Dwelling on the possible causes of emotional pain is more likely to exacerbate than ameliorate it. This is especially true when the hidden purpose of examining the possible causes is to assign blame.
To justify blame, we tend to magnify pain. Attributing blame then stimulates anger to punish the perceived offender. Biologically, the association of pain/vulnerability with anger is almost irresistible; anger has survival-based analgesic and amphetamine effects - it temporarily numbs pain and provides a surge of energy and confidence to ward-off threat. But each repetition of this process reinforces perceived damage and vulnerability by making defense seem more necessary.
Over time, the blame-anger response congeals into chronic resentment, which is a generalized, automatic defensive system geared to protect an ego made fragile by the perceived need of protection. To the resentful, painful emotions are not motivations to heal and improve but punishments inflicted by an unfair world. They try to control what other people think by devaluing or coercing them, thereby reinforcing the vulnerability they seek to avoid.
The Illusion of Control: Looking for It in All the Wrong Places
Consider how little control we have over the things that most profoundly influence our lives. How many of us got to choose our parents? Did we decide the illnesses, accidents, medications, and substance use of our mothers during pregnancy? Who decided where and when they were born, how much money their families would have, what early childhood sickness or accidents they would experience, which schools they would go to and what kind of teachers and friends they would find there? Who chose whether other children would like or bully them, support or antagonize them, respect or humiliate them?
Controlling the Meaning of Your Life
You cannot control most of the major influences on your life, but you have absolute control over what they mean to you. If you control the meaning of events in your life by creating as much value as you can, you will have a sense of purpose and personal power. If you control it by devaluing yourself or others, you create a chronic sense of powerlessness, characterized by roller-coaster rides of adrenalin-driven resentment that crash into depressed moods.
Rather than focus on the possible causes of pain and vulnerability, try to sort out what each hurtful incident means to you and what you can do to heal and improve. But do this important assessment with self-compassion, not self-criticism.
My spouse cheated on me.
What does that mean to me?
I'm alone, isolated, betrayed.
What can I do to improve and heal?
I can recognize that I have the strength, resilience, and value to heal this hurt over time. I will stay true to my deepest values, focus on creating more value in my life, reach out to friends and other loved ones, recognize human frailty in my spouse and in myself, evaluate my options for a better future.

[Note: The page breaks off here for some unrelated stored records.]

Definition normalize_sha256 (value : string) : option string :=
  let normalized := to_ascii_lowercase (trim value) in
  if (str_len normalized =? 64) && all_bytes is_ascii_hexdigit normalized
  then Some normalized else None.

Definition safetensors_magic_plausible (magic : list Z) (file_size : Z) : bool :=
  let header_len := little_endian_to_Z 8 magic in
  (1 <? header_len) && (header_len <=? MAX_SAFETENSORS_HEADER)
  && match checked in_u64 (header_len + 8) with Some last => last <=? file_size | None => false end.

(** The part of [std::fs::Metadata] that is read; times are in nanoseconds. *)
Record Metadata : Type := mkMetadata {
  is_symlink : bool;
  is_file : bool;
  dev : Z;
  ino : Z;
  length : Z;
  modified : option Z;
  mtime_nsec : Z;
  ctime : Z;
  ctime_nsec : Z;
}.

Definition same_file_identity (left right : Metadata) : bool :=
  (dev left =? dev right) && (ino left =? ino right).

Definition metadata_snapshot_unchanged (before after : Metadata) : bool :=
  if negb (same_file_identity before after) || negb (length before =? length after)
     || negb (bool_decide (modified before = modified after))
  then false
  else (mtime_nsec before =? mtime_nsec after) && (ctime before =? ctime after)
       && (ctime_nsec before =? ctime_nsec after).

(** [modified] in whole seconds from the epoch. *)
Definition modified_seconds (m : Metadata) : Z :=
  default 0 (t ← modified m; if t <? 0 then None else i64_try_from (t / 1000000000)).

(** The bytes are read twice: for the structure, and again for the digest. *)
Record Answers : Type := mkAnswers {
  canonical_before : option string;
  symlink_metadata : option Metadata;
  opened : result string Metadata;
  structure_bytes : list Z;
  digest_bytes : result string (list Z);
  after_read : result string Metadata;
  canonical_after : option string;
  path_metadata : option Metadata;
  now_unix : Z;
}.

Section validation.
Context `{HJ : HeaderJson} (sha256 : list Z → string).

(** The format by the first bytes, and what its validation found. *)
Definition validate_structure (file : list Z) (size : Z)
    : result ValidationError (ModelFormat * Z * option GgufSplitInfo) :=
  '(magic, _) ← map_err Io (read_exact 8 file 0);
  if bool_decide (take 4 magic = bytes_of "GGUF") then
    '(tensor_count, split) ← validate_gguf file size;
    Ok (Gguf, tensor_count, split)
  else if safetensors_magic_plausible magic size then
    tensor_count ← validate_safetensors file size;
    Ok (Safetensors, tensor_count, None)
  else Err (UnsafeFormat "文件头既不是 GGUF，也不是 safetensors").

Definition check_sha256 (expected_sha256 : option string) (actual : string)
    : result ValidationError () :=
  match expected_sha256 with
  | None => Ok tt
  | Some expected =>
    normalized ← ok_or (normalize_sha256 expected) (ChecksumMismatch expected actual);
    bail_if (negb (String.eqb normalized actual)) (ChecksumMismatch normalized actual)
  end.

Preoccupation with the causes of emotional pain tends to push us deeper into pain and bitterness; interpreting its meaning reveals motivation to heal and improve and moves us toward a brighter future.
Meaning vs. Expression
Expressing negative emotions, without changing the meaning you give them, merely exercises them. Exercise sometimes produces exhaustion, but exhaustion never equals resolution or healing. Worse, expressing emotions repeatedly habituates them. "Crying the same blues over and over" creates more than monotony. It causes habitual sequences of neural firing that lead to repetitive, seemingly automatic behavior, such as having the same fight with your loved one over and over.
If you find that you repeatedly make the same mistake or the same kinds of mistakes, you probably express negative emotions (or stuff them) without altering the meaning you give them, i.e., without focus on healing and improving.
Some people are fortunate enough to resist the preoccupation with blame that characterizes the age of entitlement. But even for those lucky few, the search for causes of emotional pain has little chance of alleviating it. The causes of distressed conditions, which are usually complex interactions of many variables, are not often the same things that maintain them. Focus on possible causes is more likely to make you feel damaged and vulnerable than lead to corrective or beneficial action.
Knowing how you got into a hole won't do much to get you out of it, but it can help you avoid holes in the future. Causal analysis is easier and more efficient after healing and improving, when more mental resources are available to accurately assess the causes and devise strategies for future well being. Get out of the hole first, and consider how to avoid another one later.